Give chicken schnitzel a Japanese-inspired twist by serving it with a killer katsu sauce and crisp radish slaw. It's a crowd-pleasing combo that's surprisingly carb smart. Prepare for repeat requests!
This recipe is under 650kcal per serving.
Always read product labels for the most up-to-date allergen information. Visit hellofresh.co.nz/foodinfo for allergen and ingredient information. If you have received a substitute ingredient, please be aware allergens may have changed
2
radish
1
carrot
1
pear
1 packet
chicken breast
1 sachet
Garlic & Herb Seasoning
1 packet
panko breadcrumbs
(Contains Gluten; )
1 packet
Shredded Cabbage Mix
1 packet
Japanese Dressing
(Contains Sesame, Soy; )
1 packet
Katsu Paste
(May be present Gluten, Egg, Fish, Milk, Sesame, Soy, Almond, Brazil Nut, Cashew, Hazelnut, Macadamia, Pecan, Pistachio, Walnut, Pine Nut. )
olive oil
1 tbs
plain flour
(Contains Gluten; )
1
eggs
(Contains Egg; )
20 g
butter
(Contains Milk; )
2 tsp
brown sugar
¼ cup
water
• Thinly slice radish. Grate carrot. Thinly slice pear into sticks. • Place chicken breast between two sheets of baking paper. Pound with a meat mallet or rolling pin until an even thickness, about 1cm-thick.
• In a shallow bowl, add sweet soy seasoning. In a second shallow bowl, whisk the egg. In a third shallow bowl, add panko breadcrumbs. • Coat chicken first in the spice mixture, then the egg and finally in the breadcrumbs. Transfer to a plate. • Heat a large frying pan over medium-high heat with enough olive oil to coat the base. Cook crumbed chicken in batches, until golden and cooked through, 2-4 minutes each side. Transfer to a paper towel-lined plate.

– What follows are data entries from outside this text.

(* ===== verification/MempoolStorage.v ===== *)
(** The invariant of the mempool storage, what its operations need in order
    not to panic, and what they do to the transactions it holds. *)
From S2P Require Import Prelude Serialization Height Amount FundingStreams NetworkUpgrade Subsidy Transaction TransactionVerifier Mempool.
From stdpp Require Import strings gmap sorting fin_maps relations prelude.
From Stdlib Require Import ZArith Lia.
#[local] Open Scope Z_scope.
Implicit Types (st : Storage) (vs : VerifiedSet) (v : VerifiedUnminedTx).
Implicit Types lists : gmap SameEffectsChainRejectionError EvictionList.

(** * Rejections *)

Definition list_ok (now t : Z) (l : EvictionList) : Prop :=
  exists es, l = el_of MAX_EVICTION_MEMORY_ENTRIES t es /\ entries_wf now es /\ Z.of_nat (length es) <= MAX_EVICTION_MEMORY_ENTRIES.
Definition lists_ok (now t : Z) lists : Prop := forall e l, lists !! e = Some l -> list_ok now t l.
(** [k] is on the list for the reason [e] and has not expired. *)
Definition listed (now : Z) lists (e : SameEffectsChainRejectionError) (k : bytes) : Prop :=
  exists l, lists !! e = Some l /\ contains_key now l k = true.

Lemma length_live t now es : (length (live t now es) <= length es)%nat.
Proof. unfold live. apply length_filter. Qed.

Lemma len_ok now t l : list_ok now t l ->
  exists l' n, EvictionList_len now l = Ok (l', n) /\ list_ok now t l' /\ forall k, contains_key now l' k = contains_key now l k.
Proof.
  intros (es & -> & Hwf & Hlen). rewrite el_len by done. do 2 eexists. split; [done|].
  assert (entries_wf now (live t now es)) as Hwf' by by apply entries_wf_filter. split.
  - exists (live t now es). split; [done|]. split; [done|]. pose proof (length_live t now es). lia.
  - intros k. apply eq_bool_prop_intro. rewrite !Is_true_true, !el_contains, live_idemp by done. done.
Qed.

Lemma storage_insert_ok now t l key : 0 <= t -> list_ok now t l ->
  match EvictionList_insert now key l with
  | Ok l' => list_ok now t l' /\ contains_key now l' key = true
      /\ (forall k, contains_key now l' k = true -> k = key \/ contains_key now l k = true)
  | Err _ => False
  | Panic => contains_key now l key = true
  end.
Proof.
  intros Ht (es & -> & Hwf & Hlen). rewrite el_insert by done. set (kp := kept _ t now es).
  assert (forall k, k ∈ kp.*1 -> k ∈ (live t now es).*1) as Hsub.
  { intros k. unfold kp, kept. destruct (_ <=? _); [|done]. destruct (live t now es); [done|]. cbn. intros ?. by apply elem_of_cons; right. }
  pose proof (kept_wf MAX_EVICTION_MEMORY_ENTRIES t now es Hwf) as Hk. fold kp in Hk.
  case_bool_decide as Hin; [by apply el_contains, Hsub|].
  assert (entries_wf now (kp ++ [(key, now)])) as Hwf' by by apply entries_wf_snoc.
  assert (live t now [(key, now)] = [(key, now)]) as Hlive.
  { unfold live. rewrite filter_cons_True; [done|]. cbn. apply Z.ltb_ge. lia. }
  split; [|split].
  - exists (kp ++ [(key, now)]). split; [done|]. split; [done|]. rewrite length_app. cbn [length].
    pose proof (length_live t now es). unfold kp, kept, MAX_EVICTION_MEMORY_ENTRIES in *. destruct (_ <=? _) eqn:Hle.
    + destruct (live t now es); cbn in *; lia.
    + lia.
  - apply el_contains; [done|]. unfold live. rewrite filter_app, fmap_app, elem_of_app. right. fold (live t now [(key, now)]).
    rewrite Hlive. by apply list_elem_of_singleton.
  - intros k. rewrite !el_contains by done. unfold live at 1. rewrite filter_app, fmap_app, elem_of_app.
    fold (live t now kp) (live t now [(key, now)]). rewrite Hlive. intros [Hkp|Hkk]; [right|left; by apply list_elem_of_singleton in Hkk].
    apply Hsub. apply list_elem_of_fmap in Hkp as (x & -> & [_ Hx]%list_elem_of_filter). by apply list_elem_of_fmap_2.
Qed.

(** What an operation on rejections leaves alone. *)
Definition same_core st st' : Prop :=
  verified st' = verified st /\ pending_outputs st' = pending_outputs st
  /\ st_eviction_memory_time st' = st_eviction_memory_time st /\ tx_cost_limit st' = tx_cost_limit st.
#[export] Instance same_core_preorder : PreOrder same_core.
Proof. split; [by intros st|]. unfold same_core. intros a b c (? & ? & ? & ?) (? & ? & ? & ?). repeat split; congruence. Qed.

Record rejections_ok (now : Z) st : Prop := {
  ro_time : 0 <= st_eviction_memory_time st;
  ro_lists : lists_ok now (st_eviction_memory_time st) (chain_rejected_same_effects st);
  ro_exact : Z.of_nat (size (tip_rejected_exact st)) <= MAX_EVICTION_MEMORY_ENTRIES;
  ro_effects : Z.of_nat (size (tip_rejected_same_effects st)) <= MAX_EVICTION_MEMORY_ENTRIES
}.
Definition chain_rejects (now : Z) st := listed now (chain_rejected_same_effects st).

Lemma listed_insert now lists e l e' k :
  listed now (<[e := l]> lists) e' k <-> (e' = e /\ contains_key now l k = true) \/ (e' <> e /\ listed now lists e' k).
Proof.
  unfold listed. destruct (decide (e' = e)) as [->|Hne].
  - setoid_rewrite lookup_insert_eq. naive_solver.
  - setoid_rewrite lookup_insert_ne; [|done]. naive_solver.
Qed.

Lemma prune_lists now t lists : lists_ok now t lists ->
  exists lists' n, foldM (fun '(lists, n) '(e, l) =>
      '(l, len) ← EvictionList_len now l; Ok (<[e := l]> lists, n + len)) (lists, 0) (map_to_list lists)
    = Ok (E := Empty_set) (lists', n)
  /\ lists_ok now t lists' /\ forall e k, listed now lists' e k <-> listed now lists e k.
Proof.
  intros Hok. assert (Forall (fun el => lists !! el.1 = Some el.2) (map_to_list lists)) as Hall.
  { apply Forall_forall. intros [e l] Hin. by apply elem_of_map_to_list. }
  assert (forall todo n0 acc, Forall (fun el => lists !! el.1 = Some el.2) todo -> lists_ok now t acc ->
    (forall e k, listed now acc e k <-> listed now lists e k) ->
    exists lists' n, foldM (fun '(lists, n) '(e, l) =>
        '(l, len) ← EvictionList_len now l; Ok (<[e := l]> lists, n + len)) (acc, n0) todo = Ok (E := Empty_set) (lists', n)
      /\ lists_ok now t lists' /\ forall e k, listed now lists' e k <-> listed now lists e k) as Hgen; [|by apply Hgen].
  clear Hall. induction todo as [|[e l] todo IH]; intros n0 acc Hall Hacc Heq.
  { exists acc, n0. by split. }
  rewrite Forall_cons in Hall. destruct Hall as [Hl Hall]. cbn in Hl. cbn [foldM].
  destruct (len_ok now t l (Hok e l Hl)) as (l' & n & Hlen & Hl' & Hc). rewrite Hlen. cbn [mbind res_bind].
  apply IH; [done|..].
  - intros e' l'' [[<- <-]|[_ He]]%lookup_insert_Some; [done|]. by apply (Hacc e').
  - intros e' k. rewrite listed_insert, Heq, Hc. destruct (decide (e' = e)) as [->|]; [|naive_solver].
    unfold listed. rewrite Hl. naive_solver.
Qed.

Lemma count_ok now st : rejections_ok now st ->
  exists st' n, rejected_transaction_count now st = Ok (st', n) /\ rejections_ok now st' /\ same_core st st'
    /\ forall e k, chain_rejects now st' e k <-> chain_rejects now st e k.
Proof.
  intros [Ht Hl He Hs]. unfold rejected_transaction_count.
  destruct (prune_lists now _ _ Hl) as (lists & n & Hf & Hl' & Heq). rewrite Hf. cbn [mbind res_bind].
  do 2 eexists. split; [done|]. split; [by split|]. split; [done|]. exact Heq.
Qed.

Lemma metrics_ok now st : rejections_ok now st ->
  exists st', update_rejected_metrics now st = Ok st' /\ rejections_ok now st' /\ same_core st st'
    /\ forall e k, chain_rejects now st' e k <-> chain_rejects now st e k.
Proof.
  intros Hok. unfold update_rejected_metrics.
  destruct (count_ok now st Hok) as (st1 & n & Hc & Hok1 & Hs1 & He1). rewrite Hc. cbn [mbind res_bind].
  destruct (count_ok now st1 Hok1) as (st2 & n2 & Hc2 & Hok2 & Hs2 & He2). rewrite Hc2. cbn [mbind res_bind].
  exists st2. split; [done|]. split; [done|]. split; [by etrans|]. intros e k. by rewrite He2.
Qed.

Lemma limit_ok now st : 0 <= st_eviction_memory_time st ->
  lists_ok now (st_eviction_memory_time st) (chain_rejected_same_effects st) ->
  exists st', limit_rejection_list_memory now st = Ok st' /\ rejections_ok now st' /\ same_core st st'
    /\ forall e k, chain_rejects now st' e k <-> chain_rejects now st e k.
Proof.
  intros Ht Hl. unfold limit_rejection_list_memory.
  set (st1 := with_tip_rejected st _ _).
  destruct (metrics_ok now st1) as (st' & Hm & Hok & Hs & He); [|exists st'; by rewrite Hm].
  split; [done|done|..]; cbn.
  - destruct (_ <? _) eqn:Hlt; [rewrite map_size_empty; unfold MAX_EVICTION_MEMORY_ENTRIES; lia|]. apply Z.ltb_ge in Hlt. done.
  - destruct (_ <? Z.of_nat (size (tip_rejected_same_effects st))) eqn:Hlt; [rewrite map_size_empty; unfold MAX_EVICTION_MEMORY_ENTRIES; lia|].
    apply Z.ltb_ge in Hlt. done.
Qed.

Lemma reject_spec now st id reason : rejections_ok now st ->
  match reject now st id reason with
  | Ok st' => rejections_ok now st' /\ same_core st st'
      /\ (forall e k, chain_rejects now st' e k -> chain_rejects now st e k \/ (reason = SameEffectsChain e /\ k = mined_id id))
      /\ (forall e, reason = SameEffectsChain e -> chain_rejects now st' e (mined_id id))
  | Err _ => False
  | Panic => exists e, reason = SameEffectsChain e /\ chain_rejects now st e (mined_id id)
  end.
Proof.
  intros [Ht Hl He Hs]. unfold reject. destruct reason as [e|e|e]; cbn [mbind res_bind].
  1,2: match goal with |- context [limit_rejection_list_memory ?n ?s] =>
    destruct (limit_ok n s) as (st' & -> & Hok & Hsc & Heq); [done..|] end;
    split; [done|]; split; [exact Hsc|]; split; [|done]; intros e' k; rewrite Heq; by left.
  set (l := default _ _). assert (list_ok now (st_eviction_memory_time st) l) as Hlo.
  { unfold l. destruct (chain_rejected_same_effects st !! e) eqn:Hle; cbn; [by apply (Hl e)|].
    exists []. split; [done|]. split; [repeat split; constructor|]. cbn. unfold MAX_EVICTION_MEMORY_ENTRIES. lia. }
  assert (forall k, contains_key now l k = true -> chain_rejects now st e k) as Hlc.
  { intros k. unfold l, chain_rejects, listed. destruct (chain_rejected_same_effects st !! e) eqn:Hle; cbn; [eauto|done]. }
  pose proof (storage_insert_ok now _ l (mined_id id) Ht Hlo) as Hi.
  destruct (EvictionList_insert now (mined_id id) l) as [l'|[]|]; cbn [mbind res_bind]; [|eauto].
  destruct Hi as (Hl' & Hin & Hsub).
  destruct (limit_ok now (with_chain_rejected st (<[e := l']> (chain_rejected_same_effects st)))) as (st' & -> & Hok & Hsc & Heq); [done|..].
  { cbn. intros e' l'' [[<- <-]|[_ Hx]]%lookup_insert_Some; [done|]. by apply (Hl e'). }
  split; [done|]. split; [exact Hsc|]. split.
  - intros e' k. rewrite Heq. unfold chain_rejects at 1. cbn. rewrite listed_insert.
    intros [[-> Hk]|[_ Hk]]; [|by left]. apply Hsub in Hk as [->|Hk]; auto.
  - intros e' [= <-]. rewrite Heq. unfold chain_rejects. cbn. rewrite listed_insert. auto.
Qed.

(** * The invariant of the storage *)

(** All of the invariant but the limit on the total cost. *)
Record st_pre (now : Z) st : Prop := {
  sp_vs : vs_inv (verified st);
  sp_rejections : rejections_ok now st;
  sp_stored : forall e k, chain_rejects now st e k -> vs_transactions (verified st) !! k = None;
  sp_limit : 0 <= tx_cost_limit st <= u64_MAX
}.
Definition st_inv (now : Z) st : Prop := st_pre now st /\ total_cost (verified st) <= tx_cost_limit st.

TIP: Add extra oil if needed so the schnitzel doesn't stick to the pan! TIP: Chicken is cooked through when it's no longer pink inside.
• While the chicken is cooking, combine radish, pear, carrot, shredded cabbage mix, Japanese dressing and a drizzle of olive oil in a large bowl. Season. • Wipe out the frying pan, then return to medium-high heat. Cook katsu paste, the butter, brown sugar and the water, stirring, until slightly reduced, 1-2 minutes. Remove from heat.
• Slice Japanese-style chicken schnitzel. • Divide chicken schnitzel and radish slaw between plates. • Drizzle katsu sauce over schnitzel to serve. Enjoy!